Perburuan telur penyu di pesisir selatan untuk jamu dan penambah stamina membuat prihatin Kastam (48) dan sejumlah warga di Desa Jogosimo, Kecamatan Klirong, Kabupaten Kebumen, Jawa Tengah. Tidak ingin satwa dilindungi itu punah, Kastam merangkul warga untuk melestarikan penyu. Ronda atau patroli penyu jadi salah satu kunci penyelamatan satwa itu.
KOMPAS/WILIBRORDUS MEGANDIKA WICAKSONO–Kastam menunjukkan penyu lekang di kolam penangkaran penyu di Desa Jogosimo, Klirong, Kebumen, Jateng, Minggu (23/6/2019).
“Dulu kalau ada penyu yang naik ke daratan dan tertangkap, pasti disembelih dan dagingnya dimakan bersama-sama,” kata Kastam Koordinator Penangkaran Penyu Lekang dari Kelompok Sadar Wisata (Pokdarwis) Gajah Gunung, Minggu (23/6/2019).
ADVERTISEMENT
SCROLL TO RESUME CONTENT
Kisah puluhan tahun itu terjadi ketika Kastam masih kecil. Lambat laun perburuan penyu berganti menjadi perburuan telur penyu yang dipercaya masyarakat bisa menjadi penambah stamina tubuh, menambah kecerdasan, serta jamu yang baik bagi kuda tunggangan warga karena kandungan proteinnya yang tinggi.

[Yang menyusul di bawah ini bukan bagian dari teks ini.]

(* ===== verification/EmailSubmission.v ===== *)
(** * A message is submitted once, and arrives as it was written

    What an SMTP server reads from the bytes [_smtp_submit] writes; that over all attempts of a call at
    most one final dot is left without a refusal; and what an attempt's answer says of the server. *)

From S2P Require Import Prelude Errors Timestamps Identity Results Calls MailProgram EmailClient EmailBody EmailMessages EmailOperations EmailSessions.

Module WireFacts.

(** ** Lines *)

Lemma drop_while_end_all p a b : forallb p b = true → drop_while_end p (a ++ b) = drop_while_end p a.
Proof.
  intros Hb. unfold drop_while_end. rewrite rev_app_distr. f_equal.
  assert (Hr : forallb p (rev b) = true).
  { apply forallb_forall. intros c Hc. rewrite forallb_forall in Hb. by apply Hb, in_rev. }
  revert Hr. generalize (rev b). intros l. induction l as [|c l IH]; [done|]. cbn [forallb app drop_while].
  intros [-> Hl]%andb_prop. by apply IH.
Qed.

Lemma drop_while_end_last p a c : p c = false → drop_while_end p (a ++ [c]) = a ++ [c].
Proof. intros Hc. unfold drop_while_end. rewrite rev_app_distr. cbn [rev app drop_while]. rewrite Hc. cbn [rev]. by rewrite rev_involutive. Qed.

(** A line: no carriage return and no line feed. *)
Definition line (s : list N) : Prop := (13%N ∉ s) ∧ (10%N ∉ s).

Lemma line_cons c s : line (c :: s) ↔ (c ≠ 13%N ∧ c ≠ 10%N) ∧ line s.
Proof. unfold line. rewrite !not_elem_of_cons. naive_solver. Qed.

Lemma split_crlf_line s rest : line s → split_crlf (s ++ [13; 10]%N ++ rest) = s :: split_crlf rest.
Proof.
  induction s as [|c s IH]; [done|]. rewrite line_cons. intros [[H13 H10] Hs]. specialize (IH Hs).
  change ([13; 10]%N ++ rest) with (13 :: 10 :: rest)%N in *. cbn [app].
  assert (Hc : split_crlf (c :: s ++ 13%N :: 10%N :: rest) =
    match split_crlf (s ++ 13%N :: 10%N :: rest) with l :: r => (c :: l) :: r | [] => [[c]] end).
  { destruct c as [|p]; [done|]. do 4 (destruct p as [p|p|]; try done). }
  by rewrite Hc, IH.
Qed.

Lemma split_char_crlf s : 13%N ∉ s → split_crlf (replace_char 10 [13; 10]%N s) = split_char 10 s.
Proof.
  induction s as [|c s IH]; [done|]. intros [Hc Hs]%not_elem_of_cons. unfold replace_char in *. cbn [flat_map split_char].
  destruct (N.eqb_spec c 10) as [->|H10]; [cbn [app split_crlf]; by rewrite IH|]. cbn [app].
  assert (Hd : ∀ r, split_crlf (c :: r) = match split_crlf r with l :: r => (c :: l) :: r | [] => [[c]] end).
  { intros r. destruct c as [|p]; [done|]. do 4 (destruct p as [p|p|]; try done). }
  rewrite Hd, IH by done. by destruct (split_char 10 s).
Qed.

“Orangtua banyak mencari dan membeli telur penyu itu untuk dikonsumsi anaknya. Mereka percaya dengan mengonsumsi penyu, anak mereka bakal,” tutur Kastam yang juga menjabat sekretaris desa atau carik.
Karena ada permintaan, muncullah penjual-penjual telur penyu. Telur diambil dari dari pesisir Kebumen, terutama di Laguna Jogosimo sebagai tempat favorit penyu bertelur di muara Sungai Luk Ulo. Telur itu dijual Rp 2.000-Rp 5.000 per butir. Tak jarang telur dijajakan berkeliling hingga masuk ke kota Kebumen.

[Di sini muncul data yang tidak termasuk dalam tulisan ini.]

(** X27.  A sigma1 that cannot be resumed and whose destination id
    matches no fabric of the node: the error of the lookup is logged and
    answered with the Error status; no sigma2 is sent, and the node holds
    no new session and no new resumption record. *)
Theorem onNewExchange_unknown_destination w (sigma1Bytes : ByteArray) (sigma1 : Sigma1)
    (rest : list Inbound) (e : Error) :
  accepting w ->
  inbound w = InSigma1 sigma1Bytes sigma1 :: rest ->
  notResumable w sigma1 ->
  matchDestinationId (fabrics w) (destinationId sigma1) (sigma1_random sigma1) = Thrown e ->
  exists w',
    onNewExchange w = (Returned tt, w')
    /\ sessions w' = sessions w
    /\ heap w' = heap w
    /\ resumptionRecords w' = resumptionRecords w
    /\ trace w' = trace w ++ [ EvInfo ("Case server: Received pairing request from "
                                         +:+ channelName w);
                               EvReceived (InSigma1 sigma1Bytes sigma1);
                               EvError "An error occurred during the commissioning" e;
                               EvSent OutError ]
    /\ inbound w' = rest.
Proof.
  intros Hok Hin Hnot Hfabric.
  eexists. split.
  - eapply onNewExchange_reports_error.
    + rewrite (handleSigma1_not_resumable w sigma1Bytes sigma1 _ Hin Hnot).
      unfold establish.
      by erewrite run_bind_thrown
        by (unfold findFabricFromDestinationId; world_simpl; rewrite Hfabric; reflexivity).
    + intros n. apply Hok.
  - world_simpl. split; [done|]. split; [done|]. split; [done|]. split; [|done].
    by rewrite <- !app_assoc.
Qed.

Kastam menyadari upaya menyelamatkan penyu dari kepunahan akan berhadapan dengan para pemburu dan pedagang telur penyu. Namun berbekal keyakinan bahwa apa yang dilakukannya benar, Kastam gigih menjalankan tekadnya.

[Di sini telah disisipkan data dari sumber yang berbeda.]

Lemma call_unknown (fs : Store) method args :
  method ∉ ["grep"; "read"; "ls"; "toolDefinitions"; "documentCount"] ->
  Worker.call JSON_parse fs method args = Throw (JsError ("unknown method: " +:+ method)).
Proof.
  intros Hn. unfold Worker.call.
  destruct (String.eqb_spec method "grep") as [->|_]; [set_solver|].
  destruct (String.eqb_spec method "read") as [->|_]; [set_solver|].
  destruct (String.eqb_spec method "ls") as [->|_]; [set_solver|].
  destruct (String.eqb_spec method "toolDefinitions") as [->|_]; [set_solver|].
  destruct (String.eqb_spec method "documentCount") as [->|_]; [set_solver|].
  done.
Qed.

(** C6 (as amended). For every request that is still pending on its worker
  when the worker's answer reaches the pool: the worker's handler posts
  exactly one message, carrying the request's id; on receiving it the
  pool rejects the promise of the request if and only if the dispatch
  inside the worker threw, an unknown method name being one way to throw,
  and then with an error of the same message; otherwise it resolves the
  promise with the result; either way the request is no longer
  pending. *)
Theorem response_settles_promise
    (size : Z) (es : list event) (w : nat) (req : Request) (h : nat) (fs : Store) :
  let s := run es (createPool size) in
  let outcome := Worker.call JSON_parse fs (req_method req) (req_args req) in
  pending_of s w !! req_id req = Some h ->
  exists msg,
    Worker.on_message JSON_parse fs req = [msg] /\
    m_id msg = Some (req_id req) /\
    let s' := step (EMessage w msg) s in
    ((exists e, promises s' !! h = Some (Rejected e)) <-> (exists err, outcome = Throw err)) /\
    (forall err, outcome = Throw err ->
       promises s' !! h = Some (Rejected (JsError (message_of err)))) /\
    (forall v, outcome = Ok v -> promises s' !! h = Some (Resolved v)) /\
    (req_method req ∉ ["grep"; "read"; "ls"; "toolDefinitions"; "documentCount"] ->
       outcome = Throw (JsError ("unknown method: " +:+ req_method req))) /\
    pending_of s' w !! req_id req = None.
Proof.
  intros s outcome Hp.
  destruct (on_message_single fs req) as (msg & Hmsg & Hty & Hid & Hout).
  exists msg. split; [done|]. split; [done|]. cbv zeta.
  destruct (deliver_response w msg (req_id req) h s) as [Hprom Hgone];
    [apply reachable_consistent|done|done|done|].
  rewrite Hprom. fold outcome in Hout.
  split; [|split; [|split; [|split; [|done]]]].
  - destruct outcome as [v|err].
    + destruct Hout as [-> _]. split; intros [x Hx]; done.
    + rewrite Hout. split; eauto.
  - intros err Herr. rewrite Herr in Hout. by rewrite Hout.
  - intros v Hv. rewrite Hv in Hout. destruct Hout as [-> ->]. done.
  - apply call_unknown.
Qed.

“Kalau masyarakat tidak peduli dengan penyu, nanti penyu akan punah. Nah kalau bukan kami di sini yang menjaga penyu, siapa lagi,” ujarnya.
Seperti yang sudah diduga sebelumnya, upaya Kastam dan kelompoknya melestarikan penyu mendapat tantangan. Orang menggunjingkan Kastam yang hendak mendirikan penangkaran penyu di dalam rangkaian program pesisir tangguh bencana.
Agar masyarakat paham dengan program itu, Kastam melakukan pendekatan dan sosialisasi di setiap pertemuan baik di tingkat dusun maupun desa. “Pelan-pelan kami mengajak warga agar peduli terhadap kelestarian penyu. Upaya ini cukup berhasil. Beberapa orang yang dulunya pemburu telur penyu bahkan kini bergabung dengan kelompok sadar wisata dan ikut menjaga penyu,” tuturnya.
Ronda Penyu
Kelompok Sadar Wisata (Pokdarwis) Gajah Gunung yang dibentuk Kastam kini beranggotakan 25 warga. Lembaga ini menjadi wadah edukasi dan sosialisasi bagi masyarakat sekitar tentang penyu. Sejak 2016 hingga kini, anggota kelompok bergotong-royong menjaga kelestarian penyu. Mereka mencari bahkan menerima telur penyu yang didapatkan warga dari desa tetangga.
KOMPAS/WILIBRORDUS MEGANDIKA WICAKSONO
Kastam (tengah) penjaga penyu di Desa Jogosimo, Klirong, Kebumen, Jateng, Minggu (23/6/2019). Kastam didampingi Fauzan (kiri) Wakil Ketua Pokdarwis Gajah Gunung dan Muzaenal (kanan) anggota Pokdarwis.
“Kadang ada nelayan atau warga dari desa sebelah, seperti Desa Tegalretno dan Tanggulangin yang menemukan telur penyu, kemudian menyerahkan atau menjualnya kepada kami,” kata Kastam.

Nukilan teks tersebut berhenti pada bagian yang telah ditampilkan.